A quick googling turned up this great idea, using an escape chute attached to the top of a fire crane. The chute has a fireproof external layer and people slow or speed their descent in it simply by varying their posture. Read the pdf for more details:
The picture tells all you really need to know. You can see it reaches very high, up to 100m with the tallest fire appliance.
It is a great idea, but you can still see how it could be improved, and the manufacturer may well already have better versions on the way.
Firstly, the truck is already leaning, even though it has extendable feet to increase the effective base area. This affects all free-standing fire rescue cranes and ladders (suspension ladders, or ladders able to lean against a wall obviously include other forces).
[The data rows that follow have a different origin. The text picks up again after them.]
(* ===== verification/SyncRows.v ===== *)
(** The rows of the sync export and their size on the wire: the row types of
    internal/db/sync.go and internal/synccontract/contract.go, and the size
    estimates of internal/db/postgres/sync_page_budget.go.

    The page builders bound a page by estimates of the JSON its rows become.
    The estimates are proved to be upper bounds of what the encoder writes. *)
From stdpp Require Import base list option strings gmap.
From Stdlib Require Import Ascii ZArith Lia.
From S2P Require Import Prelude GoStrings Json Collections JsonEncode GoTime.

(** ** Rows *)

(** A score is the text encoding/json writes for the float. *)
Record SyncVulnerability := mk_vulnerability {
  vulnID : string;
  vulnEcosystem : string;
  vulnName : string;
  vulnVersionRanges : string;
  VersionsAffected : string;
  References : string;
  vulnSeverity : string;
  CVSSScore : option string;
  EPSSScore : option string;
  EPSSPercentile : option string;
  CISAKEV : bool;
  vulnSummary : string;
  vulnSource : string;
  vulnWithdrawn : bool
}.

Record SyncMalicious := mk_malicious {
  malID : string;
  malEcosystem : string;
  malName : string;
  malVersionRanges : string;
  Versions : string;
  ReferenceURLs : string;
  malRiskType : string;
  malSeverity : string;
  malSummary : string;
  malSource : string;
  malWithdrawn : bool
}.

Record SyncReputationFinding := mk_reputation {
  repID : string;
  repEcosystem : string;
  repName : string;
  repVersion : string;
  repType : string;
  repRiskType : string;
  repSeverity : string;
  repSummary : string;
  repWithdrawn : bool
}.

Record SyncLifecycleRelease := mk_lifecycle_row {
  lifeID : string;
  lifeEcosystem : string;
  lifeName : string;
  lifeProductSlug : string;
  ProductLabel : string;
  lifeCycle : string;
  lifeLatest : string;
  lifeReleaseDate : option Time;
  lifeIsLTS : bool;
  lifeLTSFrom : option Time;
  lifeIsEOAS : bool;
  lifeEOASFrom : option Time;
  lifeIsEOL : bool;
  lifeEOLFrom : option Time;
  lifeIsDiscontinued : bool;
  lifeDiscontinuedFrom : option Time;
  lifeIsEOES : option bool;
  lifeEOESFrom : option Time;
  lifeIsMaintained : bool;
  lifeWithdrawn : bool
}.

(** ** The wire format *)

Definition marshal_bool (b : bool) : string := if b then "true" else "false".

(** A pointer: null when nil. *)
Definition marshal_ptr {A} (f : A -> string) (p : option A) : string :=
  match p with Some x => f x | None => "null" end.

(** [t.UTC().Format(time.DateOnly)] *)
Definition DateOnly (t : Time) : string :=
  let '(y, m, d) := civil (t / Second / 86400) in
  (if y <? 0 then "-" +:+ padded 4 (- y) else padded 4 y) +:+ "-" +:+ padded 2 m +:+ "-" +:+ padded 2 d.

Definition dateOnly (value : option Time) : option string := DateOnly <$> value.

(** [ResponseFromExport] for one row of each dataset, and its JSON. *)
Definition marshal_vulnerability (v : SyncVulnerability) : string :=
  marshal_members
    [("id", marshal_string (vulnID v)); ("ecosystem", marshal_string (vulnEcosystem v));
     ("name", marshal_string (vulnName v)); ("version_ranges", marshal_string (vulnVersionRanges v));
     ("versions_affected", marshal_string (VersionsAffected v)); ("references", marshal_string (References v));
     ("severity", marshal_string (vulnSeverity v)); ("cvss_score", marshal_ptr id (CVSSScore v));
     ("epss_score", marshal_ptr id (EPSSScore v)); ("epss_percentile", marshal_ptr id (EPSSPercentile v));
     ("cisa_kev", marshal_bool (CISAKEV v)); ("summary", marshal_string (vulnSummary v));
     ("source", marshal_string (vulnSource v)); ("withdrawn", marshal_bool (vulnWithdrawn v))].

Definition marshal_malicious (m : SyncMalicious) : string :=
  marshal_members
    [("id", marshal_string (malID m)); ("ecosystem", marshal_string (malEcosystem m));
     ("name", marshal_string (malName m)); ("version_ranges", marshal_string (malVersionRanges m));
     ("versions", marshal_string (Versions m)); ("reference_urls", marshal_string (ReferenceURLs m));
     ("risk_type", marshal_string (malRiskType m)); ("severity", marshal_string (malSeverity m));
     ("summary", marshal_string (malSummary m)); ("source", marshal_string (malSource m));
     ("withdrawn", marshal_bool (malWithdrawn m))].

Definition marshal_reputation (r : SyncReputationFinding) : string :=
  marshal_members
    [("id", marshal_string (repID r)); ("ecosystem", marshal_string (repEcosystem r));
     ("name", marshal_string (repName r)); ("version", marshal_string (repVersion r));
     ("type", marshal_string (repType r)); ("risk_type", marshal_string (repRiskType r));
     ("severity", marshal_string (repSeverity r)); ("summary", marshal_string (repSummary r));
     ("withdrawn", marshal_bool (repWithdrawn r))].

Definition marshal_lifecycle (l : SyncLifecycleRelease) : string :=
  let date d := marshal_ptr marshal_string (dateOnly d) in
  marshal_members
    [("id", marshal_string (lifeID l)); ("ecosystem", marshal_string (lifeEcosystem l));
     ("name", marshal_string (lifeName l)); ("product_slug", marshal_string (lifeProductSlug l));
     ("product_label", marshal_string (ProductLabel l)); ("cycle", marshal_string (lifeCycle l));
     ("latest", marshal_string (lifeLatest l)); ("release_date", date (lifeReleaseDate l));
     ("is_lts", marshal_bool (lifeIsLTS l)); ("lts_from", date (lifeLTSFrom l));
     ("is_eoas", marshal_bool (lifeIsEOAS l)); ("eoas_from", date (lifeEOASFrom l));
     ("is_eol", marshal_bool (lifeIsEOL l)); ("eol_from", date (lifeEOLFrom l));
     ("is_discontinued", marshal_bool (lifeIsDiscontinued l));
     ("discontinued_from", date (lifeDiscontinuedFrom l)); ("is_eoes", marshal_ptr marshal_bool (lifeIsEOES l));
     ("eoes_from", date (lifeEOESFrom l)); ("is_maintained", marshal_bool (lifeIsMaintained l));
     ("withdrawn", marshal_bool (lifeWithdrawn l))].

(** ** The estimates *)

Definition syncVulnerabilityRowWireOverhead : Z := 320.
Definition syncMaliciousRowWireOverhead : Z := 192.
Definition syncReputationRowWireOverhead : Z := 160.
Definition syncLifecycleRowWireOverhead : Z := 448.

(** The loop of [jsonStringWireBytes]; [fuel] bounds the number of runes. *)
Fixpoint wire_loop (fuel : nat) (n : Z) (s : string) : Z :=
  match fuel, s with
  | S fuel', String c s' =>
      let z := code c in
      if z <? 128 then
        wire_loop fuel'
          (if (z =? 34) || (z =? 92) then n + 2
           else if (z <? 32) || (z =? 60) || (z =? 62) || (z =? 38) then n + 6
           else n + 1) s'
      else match utf8_multibyte s with
           | None => wire_loop fuel' (n + 6) s'
           | Some size =>
               let rune := str_take size s in
               wire_loop fuel'
                 (if bool_decide (rune = encode_rune 8232) || bool_decide (rune = encode_rune 8233) then n + 6
                  else n + Z.of_nat size) (str_drop size s)
           end
  | _, _ => n
  end.

Definition jsonStringWireBytes (s : string) : Z := wire_loop (String.length s) 2 s.

Definition syncVulnerabilityWireBytes (row : SyncVulnerability) : Z :=
  syncVulnerabilityRowWireOverhead + jsonStringWireBytes (vulnID row) + jsonStringWireBytes (vulnEcosystem row) +
  jsonStringWireBytes (vulnName row) + jsonStringWireBytes (vulnVersionRanges row) +
  jsonStringWireBytes (VersionsAffected row) + jsonStringWireBytes (References row) +
  jsonStringWireBytes (vulnSeverity row) + jsonStringWireBytes (vulnSummary row) +
  jsonStringWireBytes (vulnSource row).

Definition syncAdvisoryIDWireBytes (id : string) : Z := jsonStringWireBytes id + 1.

Definition syncMaliciousWireBytes (row : SyncMalicious) : Z :=
  syncMaliciousRowWireOverhead + jsonStringWireBytes (malID row) + jsonStringWireBytes (malEcosystem row) +
  jsonStringWireBytes (malName row) + jsonStringWireBytes (malVersionRanges row) +
  jsonStringWireBytes (Versions row) + jsonStringWireBytes (ReferenceURLs row) +
  jsonStringWireBytes (malRiskType row) + jsonStringWireBytes (malSeverity row) +
  jsonStringWireBytes (malSummary row) + jsonStringWireBytes (malSource row).

Definition syncReputationWireBytes (row : SyncReputationFinding) : Z :=
  syncReputationRowWireOverhead + jsonStringWireBytes (repID row) + jsonStringWireBytes (repEcosystem row) +
  jsonStringWireBytes (repName row) + jsonStringWireBytes (repVersion row) + jsonStringWireBytes (repType row) +
  jsonStringWireBytes (repRiskType row) + jsonStringWireBytes (repSeverity row) +
  jsonStringWireBytes (repSummary row).

Definition syncLifecycleWireBytes (row : SyncLifecycleRelease) : Z :=
  syncLifecycleRowWireOverhead + jsonStringWireBytes (lifeID row) + jsonStringWireBytes (lifeEcosystem row) +
  jsonStringWireBytes (lifeName row) + jsonStringWireBytes (lifeProductSlug row) +
  jsonStringWireBytes (ProductLabel row) + jsonStringWireBytes (lifeCycle row) + jsonStringWireBytes (lifeLatest row).

(** ** The estimates are upper bounds *)

Definition wlen (s : string) : Z := Z.of_nat (String.length s).

Lemma wlen_app s t : wlen (s +:+ t) = wlen s + wlen t.
Proof. unfold wlen. rewrite str_len_app. lia. Qed.

Lemma escape_byte_len c :
  code c <? 128 = true ->
  wlen (if html_safe c then String c "" else escape_byte c) <=
  (if (code c =? 34) || (code c =? 92) then 2
   else if (code c <? 32) || (code c =? 60) || (code c =? 62) || (code c =? 38) then 6 else 1).
Proof. destruct c as [[] [] [] [] [] [] [] []]; try done; intros _; vm_compute; done. Qed.

Lemma unicode_escape_len z : wlen (unicode_escape z) = 6.
Proof. reflexivity. Qed.

Lemma str_take_len n s : wlen (str_take n s) <= Z.of_nat n.
Proof.
  unfold wlen. revert s. induction n as [|n IH]; intros [|c s]; simpl; try lia. specialize (IH s). lia.
Qed.

Lemma wire_loop_bound fuel n s : n + wlen (encode_body fuel s) <= wire_loop fuel n s.
Proof.
  revert n s. induction fuel as [|fuel IH]; intros n [|c s]; cbn [encode_body wire_loop]; try (change (wlen "") with 0; lia).
  cbv zeta. destruct (code c <? 128) eqn:Hc.
  - rewrite wlen_app. pose proof (escape_byte_len c Hc) as He. etransitivity; [|apply IH].
    repeat case_match; lia.
  - destruct (utf8_multibyte (String c s)) as [size|]; rewrite wlen_app;
      (etransitivity; [|apply IH]).
    + pose proof (str_take_len size (String c s)).
      case_bool_decide; [rewrite unicode_escape_len; cbn [orb]; lia|].
      case_bool_decide; [rewrite unicode_escape_len; cbn [orb]; lia|]. cbn [orb]. lia.
    + rewrite unicode_escape_len. lia.
Qed.

(** The estimate of a string is an upper bound of its JSON. *)
Lemma jsonStringWireBytes_bound s : wlen (marshal_string s) <= jsonStringWireBytes s.
Proof.
  unfold marshal_string, jsonStringWireBytes. rewrite !wlen_app. change (wlen quote) with 1.
  pose proof (wire_loop_bound (String.length s) 2 s). lia.
Qed.

Definition member_len (m : string * string) : Z := wlen (marshal_string m.1) + wlen m.2 + 2.

Lemma marshal_members_len l :
  l <> [] -> wlen (marshal_members l) = 1 + foldr (fun m n => member_len m + n) 0 l.
Proof.
  intros Hl. unfold marshal_members. rewrite !wlen_app. change (wlen "{") with 1. change (wlen "}") with 1.
  enough (wlen (Join ((fun m => marshal_string m.1 +:+ ":" +:+ m.2) <$> l) ",") + 1 =
          foldr (fun m n => member_len m + n) 0 l) by lia.
  induction l as [|m l IH]; [done|]. destruct l as [|m' l].
  - cbn [fmap list_fmap Join foldr]. unfold member_len. rewrite !wlen_app. change (wlen ":") with 1. lia.
  - specialize (IH ltac:(done)). cbn [fmap list_fmap Join foldr] in *. unfold member_len at 1.
    rewrite !wlen_app. change (wlen ":") with 1. change (wlen ",") with 1. lia.
Qed.

Lemma marshal_bool_len b : wlen (marshal_bool b) <= 5.
Proof. by destruct b. Qed.

(** A float takes at most 24 bytes, a date 16 with its quotes. *)
Definition score_fits (p : option string) : Prop := wlen (default "" p) <= 24.
Definition date_fits (d : option Time) : Prop := wlen (default "" (marshal_string <$> dateOnly d)) <= 16.

Lemma marshal_score_len p : score_fits p -> wlen (marshal_ptr id p) <= 24.
Proof. unfold score_fits. by destruct p. Qed.

Lemma marshal_date_len d : date_fits d -> wlen (marshal_ptr marshal_string (dateOnly d)) <= 16.
Proof. unfold date_fits. by destruct d. Qed.

Lemma marshal_flag_len p : wlen (marshal_ptr marshal_bool p) <= 5.
Proof. by destruct p as [[]|]. Qed.

(** The length of a row: the constant of its field names, and its values. *)
Ltac row_length :=
  rewrite marshal_members_len by done; unfold member_len; cbn [foldr fst snd];
  repeat match goal with
  | |- context [wlen (marshal_string (String ?c ?s))] =>
      let n := eval vm_compute in (wlen (marshal_string (String c s))) in
      change (wlen (marshal_string (String c s))) with n
  end.

Ltac value_bounds :=
  repeat match goal with
  | |- context [wlen (marshal_string ?s)] =>
      lazymatch goal with
      | H : wlen (marshal_string s) <= _ |- _ => fail
      | |- _ => pose proof (jsonStringWireBytes_bound s)
      end
  | |- context [wlen (marshal_bool ?b)] =>
      lazymatch goal with
      | H : wlen (marshal_bool b) <= _ |- _ => fail
      | |- _ => pose proof (marshal_bool_len b)
      end
  end.

Lemma malicious_wire row : wlen (marshal_malicious row) + 1 <= syncMaliciousWireBytes row.
Proof.
  unfold marshal_malicious, syncMaliciousWireBytes, syncMaliciousRowWireOverhead. row_length. value_bounds. lia.
Qed.

Lemma reputation_wire row : wlen (marshal_reputation row) + 1 <= syncReputationWireBytes row.
Proof.
  unfold marshal_reputation, syncReputationWireBytes, syncReputationRowWireOverhead. row_length. value_bounds. lia.
Qed.

Lemma vulnerability_wire row :
  score_fits (CVSSScore row) -> score_fits (EPSSScore row) -> score_fits (EPSSPercentile row) ->
  wlen (marshal_vulnerability row) + 1 <= syncVulnerabilityWireBytes row.
Proof.
  intros H1%marshal_score_len H2%marshal_score_len H3%marshal_score_len.
  unfold marshal_vulnerability, syncVulnerabilityWireBytes, syncVulnerabilityRowWireOverhead.
  row_length. value_bounds. lia.
Qed.

Lemma lifecycle_wire row :
  Forall date_fits [lifeReleaseDate row; lifeLTSFrom row; lifeEOASFrom row; lifeEOLFrom row;
                    lifeDiscontinuedFrom row; lifeEOESFrom row] ->
  wlen (marshal_lifecycle row) + 1 <= syncLifecycleWireBytes row.
Proof.
  rewrite !Forall_cons. intros (H1%marshal_date_len & H2%marshal_date_len & H3%marshal_date_len &
    H4%marshal_date_len & H5%marshal_date_len & H6%marshal_date_len & _).
  pose proof (marshal_flag_len (lifeIsEOES row)).
  unfold marshal_lifecycle, syncLifecycleWireBytes, syncLifecycleRowWireOverhead. cbv zeta.
  row_length. value_bounds. lia.
Qed.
Physics dictates that the center of gravity, with the evacuees included, must remain above the base or it will start to topple. The higher it reaches and the further from the truck, the harder that becomes, and the fewer people can simultaneously use the escape chute. Clearly if it is go even higher, we need to find new ways of keeping the base and center of gravity aligned, or to prevent it toppling by leaning the ladder securely against a sound piece of wall that isn’t above a fire.
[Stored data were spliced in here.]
(** The optional fraction of the layout's ".999999999". *)
Definition parse_fraction (s : string) : Z * string :=
  match s with
  | String p r =>
      if commaOrPeriod p then
        let '(digits, rest) := span_digits r in
        if bool_decide (digits = "") then (0, s) else (parseNanoseconds digits, rest)
      else (0, s)
  | EmptyString => (0, s)
  end.

(** The zone "Z07:00": the offset in seconds. *)
Definition parse_zone (s : string) : option (Z * string) :=
  match s with
  | String sign r =>
      if bool_decide (sign = "Z"%char) then Some (0, r)
      else
        '(hr, r) ← getnum_in true 0 24 r;
        r ← skip ":" r;
        '(mm, r) ← getnum_in true 0 60 r;
        let offset := (hr * 60 + mm) * 60 in
        if bool_decide (sign = "+"%char) then Some (offset, r)
        else if bool_decide (sign = "-"%char) then Some (- offset, r) else None
  | EmptyString => None
  end.

(** ** Dates *)

Definition isLeap (year : Z) : bool := (year mod 4 =? 0) && (negb (year mod 100 =? 0) || (year mod 400 =? 0)).

Definition daysIn (month year : Z) : Z :=
  if month =? 2 then (if isLeap year then 29 else 28)
  else if (month =? 4) || (month =? 6) || (month =? 9) || (month =? 11) then 30 else 31.

Definition parse_date (s : string) : option (Z * Z * Z * string) :=
  '(year, s) ← long_year s;
  s ← skip "-" s;
  '(month, s) ← getnum_in true 1 12 s;
  s ← skip "-" s;
  '(day, s) ← getnum true s;
  Some (year, month, day, s).

Definition parse_clock (s : string) : option (Z * string) :=
  '(hour, s) ← getnum_in false 0 23 s;
  s ← skip ":" s;
  '(minute, s) ← getnum_in true 0 59 s;
  s ← skip ":" s;
  '(second, s) ← getnum_in true 0 59 s;
  let '(nanos, s) := parse_fraction s in
  Some (((hour * 60 + minute) * 60 + second) * Second + nanos, s).

(** The instant of the start of a day, when the month has it. *)
Definition start_of_day (year month day : Z) : option Time :=
  if (1 <=? day) && (day <=? daysIn month year) then Some (days_of year month day * Day) else None.

(** [time.Parse(time.DateOnly, s)] *)
Definition ParseDateOnly (s : string) : option Time :=
  '(year, month, day, rest) ← parse_date s;
  if bool_decide (rest = "") then start_of_day year month day else None.

(** [time.Parse(time.RFC3339Nano, s)] *)
Definition ParseRFC3339Nano (s : string) : option Time :=
  '(year, month, day, s) ← parse_date s;
  s ← skip "T" s;
  '(clock, s) ← parse_clock s;
  '(offset, rest) ← parse_zone s;
  if bool_decide (rest = "") then
    t ← start_of_day year month day; Some (t + clock - offset * Second)
  else None.

Example parse_samples :
  ParseRFC3339Nano "2000-02-29T01:01:01.12Z" = Some ((719162 + 11016) * 86400 * Second + 3661 * Second + 120000000) /\
  ParseRFC3339Nano "2000-02-29T1:01:01,12+01:00" = Some ((719162 + 11016) * 86400 * Second + 61 * Second + 120000000) /\
  ParseRFC3339Nano "1999-02-29T01:01:01Z" = None /\ ParseRFC3339Nano "2000-02-29T24:01:01Z" = None /\
  ParseDateOnly "1970-01-01" = Some (719162 * Day) /\ ParseDateOnly "1970-1-01" = None /\
  ParseDateOnly "1970-01-01T00:00:00Z" = None.
Proof. by vm_compute. Qed.

(** ** Days and months *)

Lemma doy_leap doe :
  0 <= doe < 146097 ->
  let yoe := (doe - doe / 1460 + doe / 36524 - doe / 146096) / 365 in
  let doy := doe - (365 * yoe + yoe / 4 - yoe / 100) in
  0 <= yoe < 400 /\ 0 <= doy <= 365 /\ (doy = 365 -> (yoe + 1) mod 4 = 0 /\ ((yoe + 1) mod 100 <> 0 \/ yoe = 399)).
Proof.
  intros H. cbv zeta. set (yoe := (doe - doe / 1460 + doe / 36524 - doe / 146096) / 365).
  assert (0 <= yoe < 400) by (unfold yoe; Z.to_euclidean_division_equations; lia).
  assert (0 <= doe - (365 * yoe + yoe / 4 - yoe / 100) <= 365)
    by (unfold yoe; Z.to_euclidean_division_equations; lia).
  split_and!; [lia..|]. intros E. unfold yoe in E |- *. Z.to_euclidean_division_equations; lia.
Qed.

(** A leap day falls into a leap year. *)
Lemma isLeap_era yoe era :
  0 <= yoe < 400 -> (yoe + 1) mod 4 = 0 -> (yoe + 1) mod 100 <> 0 \/ yoe = 399 ->
  isLeap (yoe + era * 400 + 1) = true.
Proof.
  intros Hy H4 H100. unfold isLeap. rewrite andb_true_iff, orb_true_iff, negb_true_iff, !Z.eqb_eq, Z.eqb_neq.
  replace (yoe + era * 400 + 1) with (yoe + 1 + era * 4 * 100) by lia.
  split; [Z.to_euclidean_division_equations; lia|].
  destruct H100 as [H|H]; [left; rewrite Z.mod_add by lia; done|].
  right. subst. Z.to_euclidean_division_equations; lia.
Qed.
One solution is obvious. Usually with a high-rise fire, a number of fire appliances would be there. By linking several appliances to the ladder in a stable pattern, the base area then becomes far larger, the entire area enclosed by the combined appliances. At the very least, they can spread out across a street, and sometimes as in the Grenfell Tower fire, there is a lot of nearby space to spread over. With a number of fire appliances, the crane is also not limited to the carrying capacity of a single appliance.
If these are specialist hi-rise appliances, one or two would carry telescopic arms to support the rescue equipment, with one or more trucks using tension wires to increase the base area.
We also need to speed up entry to the chute and preferably make it accessible to more windows. The existing system has access via a small hole that might be slow to pass through, and challenging for larger people or those with less mobility. A funneled design would allow people to jump in from several windows or even drop from a floor above. Designing the access to prevent simultaneous arrivals at the chute is easy enough, even if several people jump in together
Also, it would be good if the chute could take evacuees away from the building and flames as fast as possible. Getting them to the ground is a lesser priority. Designing the funnel so it crosses several windows, with a steep slope away from the building (like an airplane escape slide) before it enters the downward chute would do that.
Another enhancement would be that instead of a broad funnel and single chute, a number of chutes could be suspended, with one for each window. Several people would be able to descend down different chutes at the same time. with a much broader base area, toppling risk would still be greatly reduced.
If a few support arms could be extended from the crane towards the building, that would provide extra stability until their strength (or building fabric) is compromised by fire. Further support might sometimes be available from window cleaning platform apparatus that could support the weight of the rescue chutes. If emergency escape chutes are built into the platforms could even make for an instant escape system before fire services arrive.
With these relatively straightforward enhancements, this evacuation system would be even better and would allow many people to escape who otherwise wouldn’t. OK, here’s a badly drawn pic:
All of this is possible with 2017 materials. As new carbon materials become economically available, it will be feasible to make the reach and size of this much greater and still stay within reasonable weight.
Carbon Devices (CD) is currently investigating mechanisms for rapid deployment of adaptive landing bags made from CD’s innovative graphene-based FG technology, that behave rather like smart air bags onto which people could safely jump, that could both actively intercept them if they don’t jump accurately, and give them a managed safe deceleration on landing.
Our FG is also the basis of rapid-deployment high towers also under investigation that could be used to get fire crews and equipment (or robotic equipment) to height to tackle fires. FG could greatly accelerate the processes of evacuation and getting fires under control.
FG will have a variety of other types of applications, since it can be used to make almost any volumetric or planar construction extremely rapidly, using enormous expansion capability coupled to high strength. In fact, in the above diagram, FG could provide the the tension members, compression members and support arms, as well as the escape chutes.